Frank Vandemaele, retired veterinary expert, who worked for the United Nations in many developing countries in the world, writes in his third book “Estos Gringos son locos!” (The foreigners are crazy!) about the local brew in Ecuador in the 1950’s.
“… In the middle of the village, squat down in a small circle around an earthen jug, some old toothless women are putting corn-grain in their mouth. They look very serious and resigned with a cattle-like expression on their face. After chewing for a long time, they spit the disgusting porridge in the jug. Later water is added, and one leaves this ‘soup’ to ferment for a few days. This is how Tsjetsja is brewed, the local beer, a treat for the workers coming back from their work of the fields in the mountains.”

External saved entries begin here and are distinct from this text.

(** * obskit: setting bindings, tabbed settings pages and the logger

    A shallow embedding of the TypeScript sources of obskit
    ([settings.ts] in its three revisions and [logger.ts]) together with
    the properties of the natural-language specification that are stated
    about them.

    Conventions of the embedding.
    - JavaScript objects that are shared by reference (tab pages, loggers)
      live in a store and are named by a location; two names alias exactly
      when the locations are equal.
    - A method that mutates [this] or the DOM is a computation in the
      state-and-exception monad [M]: it maps the world before the call to
      an outcome ([Return] or [Throw]) and the world after it.  A thrown
      [Error] keeps the world as it was at the [throw].
    - Calls into code that the library does not define (the overridable
      hooks of a page, the observer of a setting) are abstract: hooks are
      recorded in a call log together with the store they could observe,
      observers are arbitrary state transformers. *)

From stdpp Require Import base option list strings functions gmap fin_maps.
From Stdlib Require Import ZArith Ascii.
(** The numerals [num] that the scan of [tokenize] accumulates, in order,
    whether or not they parse: the same scan, without the early exit. *)
Equations? numerals (s : string) : list string by wf (String.length s) lt :=
  numerals EmptyString := [];
  numerals (String c r) :=
    match operator_of_char c with
    | Some _ => numerals r
    | None =>
        if is_numeral_char c then
          let num := String c (fst (span is_numeral_char r)) in
          let rest := snd (span is_numeral_char r) in
          num :: numerals (after_percent rest)
        else numerals r
    end.
Proof.
  all: simpl; try lia.
  subst rest.
  pose proof (span_snd_length is_numeral_char r).
  pose proof (after_percent_length (snd (span is_numeral_char r))).
  lia.
Qed.

(** What a call of a function of the code ends with: a returned value, or
    an uncaught exception (reading a property of [undefined]). *)
Inductive outcome : Type :=
| Returns (v : js_value)
| Throws.

(** The return values of [evaluate]: [null] is "no result", the string
    ['Error'] the error marker. *)
Definition NoResult : js_value := VNull.
Definition ErrorMarker : js_value := VStr "Error".

(** An element of [nums]: [{ value, isPercent }]. *)
Record num : Type := { value : float; isPercent : bool }.
(** A request for the profit data whose calculation succeeds in a second
    no stored dictionary carries yet stores a copy of the report at the
    end of the history (below a thousand entries), answers with the
    report and status 200, and leaves the last refresh time as it was:
    only the polling loop records one. *)
Theorem get_profit_data_stores_new_second `{Builtins}
    (param : option string) (valr exch : http_outcome) (now1 now2 : datetime)
    (st : state) (u : float) (r : Report.t) :
  well_formed st ->
  usd_purchased_value param st = Some u ->
  calculate_arb_profit (initial_investment st) (environ_usd_purchased st)
    (Some u) valr exch now1 = Returned (Some r) ->
  timestamp_present st (strftime now1) = false ->
  length (profit_history st) < 1000 ->
  let res := get_profit_data param valr exch now1 now2 st in
  entries (fst res) = entries st ++ [mk_entry r (Some now2)] /\
  snd res = {| resp_body := JsonReport r; resp_status := 200 |} /\
  last_refresh_time (fst res) = last_refresh_time st.
Proof.
  intros Hwf Hu Hcalc Hts Hlen res. subst res.
  unfold get_profit_data. rewrite Hu, Hcalc.
  rewrite (calculate_arb_profit_timestamp _ _ _ _ _ _ _ Hcalc), Hts.
  assert (Hnot : (1000 <?
                  length (profit_history
                            (append_entry st (mk_entry r (Some now2))))) = false).
  { apply Nat.ltb_ge. unfold append_entry. cbn [profit_history set_history].
    rewrite length_app. cbn [length]. lia. }
  rewrite Hnot. cbn [fst snd].
  split; [apply entries_append_entry, Hwf|]. split; reflexivity.
Qed.

Lemma get_profit_data_stores_new_second_witness :
  let res := @get_profit_data Sample.builtins None (Some Sample.valr_body)
               (Some Sample.exch_body) (Sample.after 2000) (Sample.after 2001)
               Sample.one_stored in
  well_formed Sample.one_stored /\
  timestamp_present Sample.one_stored (strftime (Sample.after 2000)) = false /\
  length (profit_history Sample.one_stored) < 1000 /\
  exists r : Report.t,
    entries (fst res)
    = entries Sample.one_stored ++ [mk_entry r (Some (Sample.after 2001))] /\
    snd res = {| resp_body := JsonReport r; resp_status := 200 |} /\
    last_refresh_time (fst res) = None.
Proof.
  intros res.
  assert (Hwf : well_formed Sample.one_stored).
  { apply (@run_well_formed Sample.builtins [Sample.request_at 0] Sample.start).
    split; constructor. }
  assert (Hlen : length (profit_history Sample.one_stored) < 1000)
    by (vm_compute; lia).
  split; [exact Hwf|]. split; [reflexivity|]. split; [exact Hlen|].
  destruct (@calculate_arb_profit Sample.builtins
              (initial_investment Sample.one_stored)
              (environ_usd_purchased Sample.one_stored) (Some 1000%float)
              (Some Sample.valr_body) (Some Sample.exch_body)
              (Sample.after 2000))
    as [|[r|]] eqn:Hcalc; [discriminate Hcalc| |discriminate Hcalc].
  exists r.
  exact (@get_profit_data_stores_new_second Sample.builtins None
           (Some Sample.valr_body) (Some Sample.exch_body) (Sample.after 2000)
           (Sample.after 2001) Sample.one_stored 1000%float r Hwf eq_refl Hcalc
           eq_refl Hlen).
Defined.
Example promise_all_first_rejection_wins :
  PromiseAll.all Sample.in_order [Fulfilled 10; Rejected "first"; Rejected "second"] = Rejected "first"
  ∧ PromiseAll.all Sample.reversed [Fulfilled 10; Rejected "first"; Rejected "second"] = Rejected "second".
Proof. split; vm_compute; reflexivity. Qed.

Example secondary_layers_on_top :
  composites (handler Sample.world
                (Sample.request [("primary_muscles", "biceps,abs"); ("secondary_muscles", "chest");
                                 ("transparent", "1")])
                Sample.reversed).1
  = [("/var/task/images/baseImage_transparent.png",
      [ {| input := Sample.bytes "/var/task/images/biceps.png" |};
        {| input := Sample.bytes "/var/task/images/abs.png" |};
        {| input := Sample.bytes "/var/task/images/chest.png" |} ])].
Proof. vm_compute. reflexivity. Qed.

Example missing_file_is_dropped :
  (handler Sample.world (Sample.request [("primary_muscles", "neck")]) Sample.in_order).1
  = [ FsExistsSync "/var/task/images/neck.png";
      ConsoleWarn "Image file not found for muscle: neck";
      SharpComposite "/var/task/images/baseImage.png" [] ].
Proof. vm_compute. reflexivity. Qed.

(** * Further properties of the handler *)

Import Observations.

Section LogObservations.
Variable W : World.
Implicit Types (q : gmap string string) (muscle : string) (colorRgb : list spec_float).

Lemma warnings_layer_log colorRgb muscle :
  warnings (layer_log W colorRgb muscle) = option_list (warning_for W muscle).
Proof.
  unfold layer_log, warning_for. destruct (has_muscle muscle); [|done].
  by destruct (existsSync W _).
Qed.
(** C3, on the code.  With a = (0,0), b = (1,0), c = (0,1), d = (1,1) the
    Hermite interpolator returns a at t = 1, which is not d, and its value
    does not change with t, so its difference quotient at 0 is (0,0) for
    every step h, which is not b - a = (1,0). *)
Theorem HermiteInterpolator_stub_misses_constraints :
  let a := Vec2.mk 0 0 in
  let b := Vec2.mk 1 0 in
  let c := Vec2.mk 0 1 in
  let d := Vec2.mk 1 1 in
  let f := HermiteInterpolator (a, b, c, d) in
  f 1 = a /\ ~ (f 1 =v= d) /\
  (forall h : Q,
      Vec2.divScale (Vec2.sub (f (0 + h)) (f 0)) h =v= Vec2.zero) /\
  ~ (Vec2.zero =v= Vec2.sub b a).
Proof.
  cbv zeta. repeat split.
  - intros [Hx _]. vm_compute in Hx. discriminate Hx.
  - unfold Vec2.divScale. destruct (Qeq_bool h 0); vm_compute; reflexivity.
  - unfold Vec2.divScale. destruct (Qeq_bool h 0); vm_compute; reflexivity.
  - intros [Hx _]. vm_compute in Hx. discriminate Hx.
Qed.

(** ** Viewport transform *)

Lemma viewportTransformation_entries (source dest : Rect.t) :
  Matrix.viewportTransformation source dest =
  [ [Vec2.x (viewportScale source dest); 0; 0];
    [0; Vec2.y (viewportScale source dest); 0];
    [Vec2.x (viewportTranslate source dest);
     Vec2.y (viewportTranslate source dest); 0] ].
Proof. reflexivity. Qed.

(** What [mulVec2] computes on a 3x3 matrix whose first two rows are
    (sx, 0, tx) and (0, sy, ty): the third row is multiplied too, and its
    product is dropped. *)
Lemma mulVec2_affine_rows (sx sy tx ty r0 r1 r2 : Q) (p : Vec2.t) :
  Matrix.mulVec2 [ [sx; 0; r0]; [0; sy; r1]; [tx; ty; r2] ] p =
  Some (Vec2.mk (0 + sx * Vec2.x p + 0 * Vec2.y p + tx * 1)
                (0 + 0 * Vec2.x p + sy * Vec2.y p + ty * 1)).
Proof. reflexivity. Qed.

Lemma Qeq_bool_false (a b : Q) : ~ a == b -> Qeq_bool a b = false.
Proof.
  intros H. destruct (Qeq_bool a b) eqn:E; [|reflexivity].
  apply Qeq_bool_iff in E. contradiction.
Qed.

Lemma Qeq_bool_true (a b : Q) : a == b -> Qeq_bool a b = true.
Proof. apply Qeq_bool_iff. Qed.

(** The divisor of the scale on each axis is the source's extent there. *)
Lemma source_extent (source : Rect.t) :
  Vec2.sub (Rect.farCorner source) (Rect.origin source) =v= Rect.size source.
Proof.
  unfold Rect.farCorner, Rect.convertNormalizedCoordinate. vec_unfold.
  split; ring.
Qed.

Lemma viewportScale_x_degenerate (source dest : Rect.t) :
  Rect.width source == 0 -> Vec2.x (viewportScale source dest) = 0.
Proof.
  intros Hw. unfold viewportScale, Vec2.componentDiv. cbn [Vec2.x].
  rewrite Qeq_bool_true; [reflexivity|].
  destruct (source_extent source) as [Hx _]. rewrite Hx. exact Hw.
Qed.

Lemma viewportScale_y_degenerate (source dest : Rect.t) :
  Rect.height source == 0 -> Vec2.y (viewportScale source dest) = 0.
Proof.
  intros Hh. unfold viewportScale, Vec2.componentDiv. cbn [Vec2.y].
  rewrite Qeq_bool_true; [reflexivity|].
  destruct (source_extent source) as [_ Hy]. rewrite Hy. exact Hh.
Qed.

Lemma viewportScale_x_regular (source dest : Rect.t) :
  ~ Rect.width source == 0 ->
  Vec2.x (viewportScale source dest) == Rect.width dest / Rect.width source.
Proof.
  intros Hw. unfold viewportScale, Vec2.componentDiv. cbn [Vec2.x].
  destruct (source_extent source) as [Hx _].
  destruct (source_extent dest) as [Hdx _].
  rewrite Qeq_bool_false by (rewrite Hx; exact Hw).
  rewrite Hx, Hdx. reflexivity.
Qed.

Lemma viewportScale_y_regular (source dest : Rect.t) :
  ~ Rect.height source == 0 ->
  Vec2.y (viewportScale source dest) == Rect.height dest / Rect.height source.
Proof.
  intros Hh. unfold viewportScale, Vec2.componentDiv. cbn [Vec2.y].
  destruct (source_extent source) as [_ Hy].
  destruct (source_extent dest) as [_ Hdy].
  rewrite Qeq_bool_false by (rewrite Hy; exact Hh).
  rewrite Hy, Hdy. reflexivity.
Qed.

(** C1, as stated, fails: for the source rectangle (0,0,0,0) the call ends
    with a matrix (all of whose entries are numbers), not with
    [InvalidGeometry]. *)
Lemma viewportTransformation_degenerate_no_error :
  exists m : Matrix.t,
    viewportTransformation_call (Rect.create 0 0 0 0) (Rect.create 1 2 3 4)
      = Returns m /\
    viewportTransformation_call (Rect.create 0 0 0 0) (Rect.create 1 2 3 4)
      <> Throws InvalidGeometry.
Proof.
  eexists. split; [reflexivity | discriminate].
Qed.

(** C1, amended.  For every source rectangle and every destination, the
    viewport transform ends with a matrix, never with an error; on an axis
    where the source has zero extent the scale entry of that matrix is 0 and
    its translation entry is the destination origin's coordinate, so no
    entry comes from a division by zero. *)
Theorem viewportTransformation_degenerate_matrix (source dest : Rect.t) :
  exists sx sy tx ty : Q,
    viewportTransformation_call source dest
      = Returns [ [sx; 0; 0]; [0; sy; 0]; [tx; ty; 0] ] /\
    (Rect.width source == 0 ->
       sx == 0 /\ tx == Vec2.x (Rect.origin dest)) /\
    (Rect.height source == 0 ->
       sy == 0 /\ ty == Vec2.y (Rect.origin dest)).
Proof.
  exists (Vec2.x (viewportScale source dest)), (Vec2.y (viewportScale source dest)),
         (Vec2.x (viewportTranslate source dest)),
         (Vec2.y (viewportTranslate source dest)).
  split; [reflexivity|]. split; intros H.
  - pose proof (viewportScale_x_degenerate source dest H) as Hs.
    unfold viewportTranslate. vec_unfold. rewrite Hs. split; [reflexivity | ring].
  - pose proof (viewportScale_y_degenerate source dest H) as Hs.
    unfold viewportTranslate. vec_unfold. rewrite Hs. split; [reflexivity | ring].
Qed.

Lemma viewportTransformation_degenerate_matrix_witness :
  Rect.width (Rect.create 5 6 0 0) == 0 /\
  Rect.height (Rect.create 5 6 0 0) == 0 /\
  exists sx sy tx ty : Q,
    viewportTransformation_call (Rect.create 5 6 0 0) (Rect.create 1 2 3 4)
      = Returns [ [sx; 0; 0]; [0; sy; 0]; [tx; ty; 0] ] /\
    sx == 0 /\ tx == 1 /\ sy == 0 /\ ty == 2.
Proof.
  assert (Hw : Rect.width (Rect.create 5 6 0 0) == 0) by reflexivity.
  assert (Hh : Rect.height (Rect.create 5 6 0 0) == 0) by reflexivity.
  split; [exact Hw|]. split; [exact Hh|].
  destruct (viewportTransformation_degenerate_matrix
              (Rect.create 5 6 0 0) (Rect.create 1 2 3 4))
    as (sx & sy & tx & ty & Hcall & Hx & Hy).
  exists sx, sy, tx, ty. split; [exact Hcall|].
  destruct (Hx Hw) as [Hsx Htx]. destruct (Hy Hh) as [Hsy Hty].
  repeat split; assumption.
Defined.

(** C2, amended.  In exact arithmetic, for a source rectangle R with
    nonzero width and height and any destination S, the matrix of the
    viewport transform applied with [mulVec2] sends R's origin to S's origin
    and R's far corner to S's far corner. *)
Theorem viewportTransformation_maps_corners (R S : Rect.t) :
  ~ Rect.width R == 0 -> ~ Rect.height R == 0 ->
  exists v w : Vec2.t,
    Matrix.mulVec2 (Matrix.viewportTransformation R S) (Rect.origin R) = Some v /\
    v =v= Rect.origin S /\
    Matrix.mulVec2 (Matrix.viewportTransformation R S) (Rect.farCorner R) = Some w /\
    w =v= Rect.farCorner S.
Proof.
  intros Hw Hh.
  rewrite viewportTransformation_entries.
  do 2 eexists. split; [apply mulVec2_affine_rows|].
  split; [|split; [apply mulVec2_affine_rows|]].
  - unfold viewportTranslate. vec_unfold. split; ring.
  - pose proof (viewportScale_x_regular R S Hw) as Hx.
    pose proof (viewportScale_y_regular R S Hh) as Hy.
    unfold viewportTranslate, Rect.farCorner, Rect.convertNormalizedCoordinate.
    vec_unfold. rewrite Hx, Hy. unfold Rect.width, Rect.height in *.
    split; field; assumption.
Qed.

Lemma viewportTransformation_maps_corners_witness :
  exists v w : Vec2.t,
    Matrix.mulVec2 (Matrix.viewportTransformation (Rect.create (-2) (-2) 4 4)
                                                  (Rect.create 0 0 400 300))
                   (Vec2.mk (-2) (-2)) = Some v /\
    v =v= Vec2.mk 0 0 /\
    Matrix.mulVec2 (Matrix.viewportTransformation (Rect.create (-2) (-2) 4 4)
                                                  (Rect.create 0 0 400 300))
                   (Rect.farCorner (Rect.create (-2) (-2) 4 4)) = Some w /\
    w =v= Rect.farCorner (Rect.create 0 0 400 300).
Proof.
  apply (viewportTransformation_maps_corners
           (Rect.create (-2) (-2) 4 4) (Rect.create 0 0 400 300));
    intros H; vm_compute in H; discriminate H.
Defined.

(** C10.  The matrix of the viewport transform has third row (0, 0, 0), so
    its bottom-right entry is 0; [mulVec2] drops the third component of the
    product, so applied to any point p the matrix gives scale * p +
    translate (componentwise), the same as the affine matrix with the same
    scale and translation and bottom-right entry 1. *)
Theorem viewportTransformation_third_row_zero (source dest : Rect.t) (p : Vec2.t) :
  let m := Matrix.viewportTransformation source dest in
  let scale := viewportScale source dest in
  let translate := viewportTranslate source dest in
  Matrix.rowAtIndex m 2 = [Some 0; Some 0; Some 0] /\
  Matrix.at_ m 2 2 = Some 0 /\
  Matrix.at_ (affineMatrix scale translate) 2 2 = Some 1 /\
  exists v : Vec2.t,
    Matrix.mulVec2 m p = Some v /\
    v =v= Vec2.add (Vec2.componentMul scale p) translate /\
    Matrix.mulVec2 (affineMatrix scale translate) p = Some v.
Proof.
  cbv zeta. rewrite viewportTransformation_entries.
  split; [reflexivity|]. split; [reflexivity|]. split; [reflexivity|].
  eexists. split; [apply mulVec2_affine_rows|]. split.
  - vec_unfold. split; ring.
  - apply mulVec2_affine_rows.
Qed.

(** ** Segment chain *)

Lemma Qle_bool_false (a b : Q) : Qle_bool a b = false <-> b < a.
Proof.
  split; intros H.
  - apply Qnot_le_lt. intros Hle. apply Qle_bool_iff in Hle. congruence.
  - destruct (Qle_bool a b) eqn:E; [|reflexivity].
    apply Qle_bool_iff in E. apply Qlt_not_le in H. contradiction.
Qed.

Lemma remap_low (t : Q) (count : Z) :
  t <= 0 -> remapParameterToSubRange t count = mkSubRange 0 0.
Proof.
  intros H. unfold remapParameterToSubRange.
  apply Qle_bool_iff in H. rewrite H. reflexivity.
Qed.

Lemma remap_high (t : Q) (count : Z) :
  1 <= t -> remapParameterToSubRange t count = mkSubRange 1 (count - 1).
Proof.
  intros H. unfold remapParameterToSubRange.
  assert (H0 : Qle_bool t 0 = false) by (apply Qle_bool_false; lra).
  apply Qle_bool_iff in H. rewrite H0, H. reflexivity.
Qed.

Lemma remap_inside (t : Q) (count : Z) :
  0 < t -> t < 1 ->
  remapParameterToSubRange t count =
  mkSubRange (js_rem t (1 / inject_Z count) / (1 / inject_Z count))
             (Qfloor (t / (1 / inject_Z count))).
Proof.
  intros H0 H1. unfold remapParameterToSubRange.
  assert (E0 : Qle_bool t 0 = false) by (apply Qle_bool_false; lra).
  assert (E1 : Qle_bool 1 t = false) by (apply Qle_bool_false; lra).
  rewrite E0, E1. reflexivity.
Qed.

Section InsideSegment.

Variables (t : Q) (count : Z).
Hypothesis t_pos : 0 < t.
Hypothesis t_lt_1 : t < 1.
Hypothesis count_pos : (1 <= count)%Z.

Lemma count_ge_1 : 1 <= inject_Z count.
Proof. change 1 with (inject_Z 1). rewrite <- Zle_Qle. exact count_pos. Qed.

Lemma scaled_parameter : t / (1 / inject_Z count) == t * inject_Z count.
Proof. pose proof count_ge_1. field. lra. Qed.

Lemma scaled_parameter_bounds :
  0 < t / (1 / inject_Z count) /\ t / (1 / inject_Z count) < inject_Z count.
Proof.
  pose proof count_ge_1. rewrite scaled_parameter. split; nra.
Qed.

Lemma segmentIndex_bounds :
  (0 <= Qfloor (t / (1 / inject_Z count)) <= count - 1)%Z.
Proof.
  destruct scaled_parameter_bounds as [Hlo Hhi]. split.
  - change 0%Z with (Qfloor 0). apply Qfloor_resp_le. lra.
  - pose proof (Qfloor_le (t / (1 / inject_Z count))) as Hf.
    assert (Hlt : inject_Z (Qfloor (t / (1 / inject_Z count))) < inject_Z count)
      by lra.
    rewrite <- Zlt_Qlt in Hlt. lia.
Qed.

Lemma trunc_scaled :
  Qtrunc (t / (1 / inject_Z count)) = Qfloor (t / (1 / inject_Z count)).
Proof.
  destruct scaled_parameter_bounds as [Hlo _].
  unfold Qtrunc, Qlt_bool.
  assert (E : Qle_bool 0 (t / (1 / inject_Z count)) = true)
    by (apply Qle_bool_iff; lra).
  rewrite E. reflexivity.
Qed.

(** The sub-parameter is the fractional part of [t * count]. *)
Lemma subT_fraction :
  js_rem t (1 / inject_Z count) / (1 / inject_Z count) ==
  t / (1 / inject_Z count) - inject_Z (Qfloor (t / (1 / inject_Z count))).
Proof.
  pose proof count_ge_1. unfold js_rem. rewrite trunc_scaled.
  field. lra.
Qed.

Lemma subT_bounds :
  0 <= js_rem t (1 / inject_Z count) / (1 / inject_Z count) /\
  js_rem t (1 / inject_Z count) / (1 / inject_Z count) < 1.
Proof.
  rewrite subT_fraction.
  pose proof (Qfloor_le (t / (1 / inject_Z count))) as Hle.
  pose proof (Qlt_floor (t / (1 / inject_Z count))) as Hlt.
  rewrite inject_Z_plus in Hlt. change (inject_Z 1) with 1 in Hlt.
  split; lra.
Qed.

End InsideSegment.

Lemma remap_bounds (t : Q) (count : Z) :
  (1 <= count)%Z ->
  (0 <= index (remapParameterToSubRange t count) <= count - 1)%Z /\
  0 <= parameter (remapParameterToSubRange t count) <= 1.
Proof.
  intros Hc.
  destruct (Qlt_le_dec 0 t) as [H0|H0]; [destruct (Qlt_le_dec t 1) as [H1|H1]|].
  - rewrite remap_inside by assumption. cbn [index parameter].
    pose proof (segmentIndex_bounds t count H0 H1 Hc).
    pose proof (subT_bounds t count H0 H1 Hc).
    split; [assumption | lra].
  - rewrite remap_high by assumption. cbn [index parameter].
    split; [lia | lra].
  - rewrite remap_low by assumption. cbn [index parameter].
    split; [lia | lra].
Qed.
(* ===== verification/_CoqProject ===== *)
-Q . S2P
Prelude.v
PyStr.v
PyNum.v
PyValue.v
PyDate.v
JsonText.v
VoteConfigs.v
Tally.v
TallyFacts.v
Election.v
ElectionFacts.v
Lexorank.v
LexorankFacts.v
JsonLogic.v
JsonLogicFacts.v
Guards.v
GuardsFacts.v
FlowGraph.v
FlowGraphFacts.v
BudgetRules.v
BudgetFacts.v
FormFields.v
FormValidation.v
FormFacts.v
FlowDb.v
Decision.v
FlowEngine.v
FlowEngineFacts.v
Policy.v
Room.v
Delegations.v
DelegationService.v
VoteRows.v
VoteService.v
VoteClose.v
VoteSpec.v
VoteServiceFacts.v
VoteCastFacts.v
DelegationFacts.v
Turnout.v
Sha256.v
JsonCanon.v
AuditLog.v
AuditFacts.v
Ledger.v
Bookings.v
LedgerFacts.v
LedgerSteps.v
LedgerProps.v
AllocationFacts.v
BookingFacts.v
SubBookingFacts.v
Todo.v
TodoService.v
TodoCards.v
TodoEvents.v
TodoCore.v
TodoSim.v
TodoMerge.v
TodoRights.v
TodoOrder.v
TodoProps.v
Files.v
Tickets.v
TicketFacts.v
VoteWrites.v
Meetings.v
Agenda.v
Guests.v
Lifecycle.v
MeetingCore.v
MeetingInv.v
MeetingSim.v
LifeSim.v
MeetingSteps.v
MeetingFacts.v
AppAccess.v
AppService.v
AppFacts.v
AppEdits.v
(** Two lists related element by element stay so when they are sorted by orders that agree. *)
Section SortRelated.
Context {A B : Type} (R : A → B → Prop) (leA : A → A → bool) (leB : B → B → bool).
Hypothesis agree : ∀ a a' b b', R a b → R a' b' → leA a a' = leB b b'.
Lemma Forall2_insert_by a b l k : R a b → Forall2 R l k → Forall2 R (insert_by leA a l) (insert_by leB b k).
Proof.
  intros Hab H. induction H as [|x y l k Hxy Hl IH]; cbn; [by constructor|].
  rewrite (agree _ _ _ _ Hab Hxy). destruct (leB b y); by repeat constructor.
Qed.
Lemma Forall2_sort_by l k : Forall2 R l k → Forall2 R (sort_by leA l) (sort_by leB k).
Proof. induction 1; cbn; [constructor|]. by apply Forall2_insert_by. Qed.
End SortRelated.

(** Descending order of an integer key, [key=lambda x: -f(x)]. *)
Definition desc {A} (f : A → Z) (x y : A) : bool := f y <=? f x.
Lemma desc_total {A} (f : A → Z) x y : desc f x y = true ∨ desc f y x = true.
Proof. unfold desc. lia. Qed.
Lemma desc_trans {A} (f : A → Z) x y z :
  desc f x y = true → desc f y z = true → desc f x z = true.
Proof. unfold desc. lia. Qed.
#[export] Hint Resolve desc_total desc_trans : sorting.

Lemma StronglySorted_lookup {A} (R : A → A → Prop) l i j x y :
  StronglySorted R l → l !! i = Some x → l !! j = Some y → (i < j)%nat → R x y.
Proof.
  intros Hs. revert i j. induction Hs as [|z r Hs IH Hz]; intros i j Hi Hj Hlt; [done|].
  destruct j as [|j]; [lia|]. destruct i as [|i]; cbn in *.
  - injection Hi as ->. eapply Forall_forall; [exact Hz|].
    by eapply list_elem_of_lookup_2.
  - eapply IH; [done..|lia].
Qed.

In a footnote the writer explains that Tsjetsja is in fact the daily beverage for everybody, and that the people of the Andes need the alcohol to kill the germs in the water, that is undrinkable. The chewing converts the starches into sugars, and wild yeast ferments the sugars into alcohol. Later in his book, he tells about the ever recurring joke of how new arriving foreigners are treated with a glass or cup of Tsjetsja, asked how they like this beer (good!), and then are showed how it is made.
The Sun Virgins in the INCA Culture.

In America prior to Christopher Columbus, corn was the main cereal, the basis of all human food. Beer, made from Corn, was not only the common beverage but was also used as a ritual offering to the Sun, their God. In the palace at lake Titicaca in Peru, virgins were responsible for part of the beer brewing process. They were entrusted with the task of chewing the corn before it was fermented. The enzymes from the saliva of these young women created the sugars. Today, in the Amazon, it is still the women that brew the beer. The girls at the Inca temple were called the “Sun Virgins”
These girls were in fact the slaves of the priests. When the priest didn’t like the girl anymore, or the beer she brewed, he could claim that her saliva was no longer strong enough, or that she had lost her virginity. Of course, he was in the perfect position to know that. The result was a very cruel death for the girl, when she was slaughtered and offered to the God, to whom the priests also offered beer at the same time. The priests liked beer and young women, and they believed that God could be pleased with the same.